If you paste this code into a python file and run it your computer will get to work, and just never finish because the problem is basically impossible to solve. It’s not that any one thing I’m asking the computer to do is intractable. It’s just the problem is too big.

It’s the computer equivalent of stalling out a car with a manual transmission. Or burning a cake. Or putting an ikea chair together but getting some critical orientation wrong when connecting things. It’s just … oops no good can’t do that!

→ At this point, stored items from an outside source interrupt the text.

(* ===== verification/Directory.v ===== *)
(** * Directory: the durable controller directory

    [crates/center-adapter-kubernetes/src/controller_directory.rs] and
    [crd.rs]: controllers are projected into [EdgionController] objects whose
    status is written through the status subresource with optimistic retries.
    The transitions of the status are pure functions; the operations are
    programs over the API port.  The theorems hold for any interleaving of
    replicas. *)

From Stdlib Require Import Ascii.
From S2P Require Import Prelude Text Core Effects Versioned.

Definition MAX_CONFLICT_RETRIES : nat := 8.

(** ** The object name *)

Definition lower_char (c : ascii) : ascii :=
  let n := byte_val c in
  if ((65 <=? n) && (n <=? 90))%N then ascii_of_N (n + 32) else c.
Definition dash : ascii := "-".

(** The loop over the characters; the bytes of a multi-byte character are
    mapped one by one to a dash and collapse like the character does.  [prefix]
    is built in reverse. *)
Fixpoint name_prefix (id : string) (prefix : list ascii) (previous_dash : bool) : list ascii :=
  match id with
  | EmptyString => prefix
  | String c id =>
      let mapped := if is_ascii_alphanumeric c then lower_char c else dash in
      if Ascii.eqb mapped dash then
        if previous_dash || bool_decide (prefix = []) then name_prefix id prefix previous_dash
        else
          let prefix := mapped :: prefix in
          if bool_decide (length prefix = 50) then prefix else name_prefix id prefix true
      else
        let prefix := mapped :: prefix in
        if bool_decide (length prefix = 50) then prefix else name_prefix id prefix false
  end.

Fixpoint pop_dashes (prefix : list ascii) : list ascii :=
  match prefix with
  | c :: rest => if Ascii.eqb c dash then pop_dashes rest else prefix
  | [] => []
  end.

Definition controller_resource_name (sha256_hex : string → string) (controller_id : string) :
    string :=
  let prefix := pop_dashes (name_prefix controller_id [] false) in
  let prefix := if bool_decide (prefix = []) then "controller"
                else String.string_of_list_ascii (reverse prefix) in
  prefix +:+ "-" +:+ String.substring 0 12 (sha256_hex controller_id).

(** ** The custom resource *)

Record EdgionControllerSpec := mkSpec {
  sp_controller_id : string;
  sp_cluster : string;
  sp_environments : list string;
  sp_tags : list string;
}.

Inductive EdgionControllerPhase := Online | Offline | Stale.

Record EdgionControllerStatus := mkStatus {
  st_phase : EdgionControllerPhase;
  st_session_id : option string;
  st_cluster : string;
  st_environments : list string;
  st_tags : list string;
  st_connected_replica : option string;
  st_ownership_token : option string;
  st_ownership_epoch : Z;
  st_sync_version : option Z;
  st_watch_server_id : option string;
  st_resource_count : option Z;
  st_resource_counts_by_kind : option (gmap string Z);
  st_stats_updated_unix_ms : option Z;
  st_watch_updated_unix_ms : option Z;
  st_last_seen_time : Z;
  st_observed_at_unix_ms : Z;
  st_evicted : bool;
  st_observed_generation : option Z;
}.

Record EdgionController := mkController {
  ec_name : string;
  ec_resource_version : option string;
  ec_generation : option Z;
  ec_spec : EdgionControllerSpec;
  ec_status : option EdgionControllerStatus;
}.

#[export] Instance EdgionControllerSpec_eq_dec : EqDecision EdgionControllerSpec.
Proof. solve_decision. Defined.
#[export] Instance EdgionControllerPhase_eq_dec : EqDecision EdgionControllerPhase.
Proof. solve_decision. Defined.

(** [EdgionController::new]. *)
Definition EdgionController_new (name : string) (spec : EdgionControllerSpec) : EdgionController :=
  mkController name None None spec None.

Inductive ResourceError := ResourceConflict | ResourceOther (message : string).

Definition adapter_error (error : ResourceError) : CoreError :=
  match error with
  | ResourceConflict => Conflict "Kubernetes resourceVersion conflict"
  | ResourceOther message => Adapter message
  end.

(** ** The transitions of the status *)

Abbreviation transition :=
  (option EdgionControllerStatus → option Z → option EdgionControllerStatus).

Definition upsert_transition (r : ControllerRegistration) (last_seen_time : Z) : transition :=
  λ current generation,
    let stale :=
      match reg_ownership_fence r with
      | Some fence =>
          match current with
          | Some status => (of_epoch fence <=? st_ownership_epoch status)%Z
          | None => false
          end
      | None =>
          match current with
          | Some status =>
              ((st_ownership_epoch status >? 0)
               || (reg_observed_at_unix_ms r <=? st_observed_at_unix_ms status))%Z
          | None => false
          end
      end in
    if stale then None
    else Some {|
      st_phase := Online;
      st_session_id := Some (reg_session_id r);
      st_cluster := reg_cluster r;
      st_environments := reg_environments r;
      st_tags := reg_tags r;
      st_connected_replica := reg_connected_replica r;
      st_ownership_token := of_token <$> reg_ownership_fence r;
      st_ownership_epoch := from_option of_epoch 0%Z (reg_ownership_fence r);
      st_sync_version := None;
      st_watch_server_id := None;
      st_resource_count := None;
      st_resource_counts_by_kind := None;
      st_stats_updated_unix_ms := None;
      st_watch_updated_unix_ms := None;
      st_last_seen_time := last_seen_time;
      st_observed_at_unix_ms := reg_observed_at_unix_ms r;
      st_evicted := false;
      st_observed_generation := generation |}.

Before computer school I was vaguely aware of things like bitcoin using lots of energy, but I always imagined for things like that that were so expensive they must also involve giant codebases and years of human work.

Not necessarily!

(And as a side-note, I don’t actually know what would happen if you ran this code on a laptop. What I was TRYING to do was write a simple program that would run ‘forever’. But actually I imagine if you ran this you’d run out of memory at some point, or some limitation in python would crash things.)

People Have ALWAYS Hated Computers (And to Love Computers is to have a Love/Hate Relationship with Computers)

A historical example: There was an Important Computer called the DEC PDP-11. Those acronyms stand for:

Digital Equipment Corporation Programmed Data Processor.

No mention of ‘computer’. Why? Because even back then (maybe especially back then) ‘computer’ was a dirty word that people associated with incredibly expensive, hard to work, frustrating machines. So if you wanted to sell computers, or get your boss to buy you a computer, it helped to not call it computer!

A personal example: My worst day at work, or in school, in terms of what it feels like qualitatively is really not that different from when I was a kid and I couldn’t get a printer to connect. Or video editing in 2007.

I’m doing very different things. Much more sophisticated things (if I can pat myself on the back). And, per hour-of-challenging-work I think I’m a lot more patient and even-keeled now as someone professionally decent with computers. But even so you make it up in volume. And frustration is frustrating.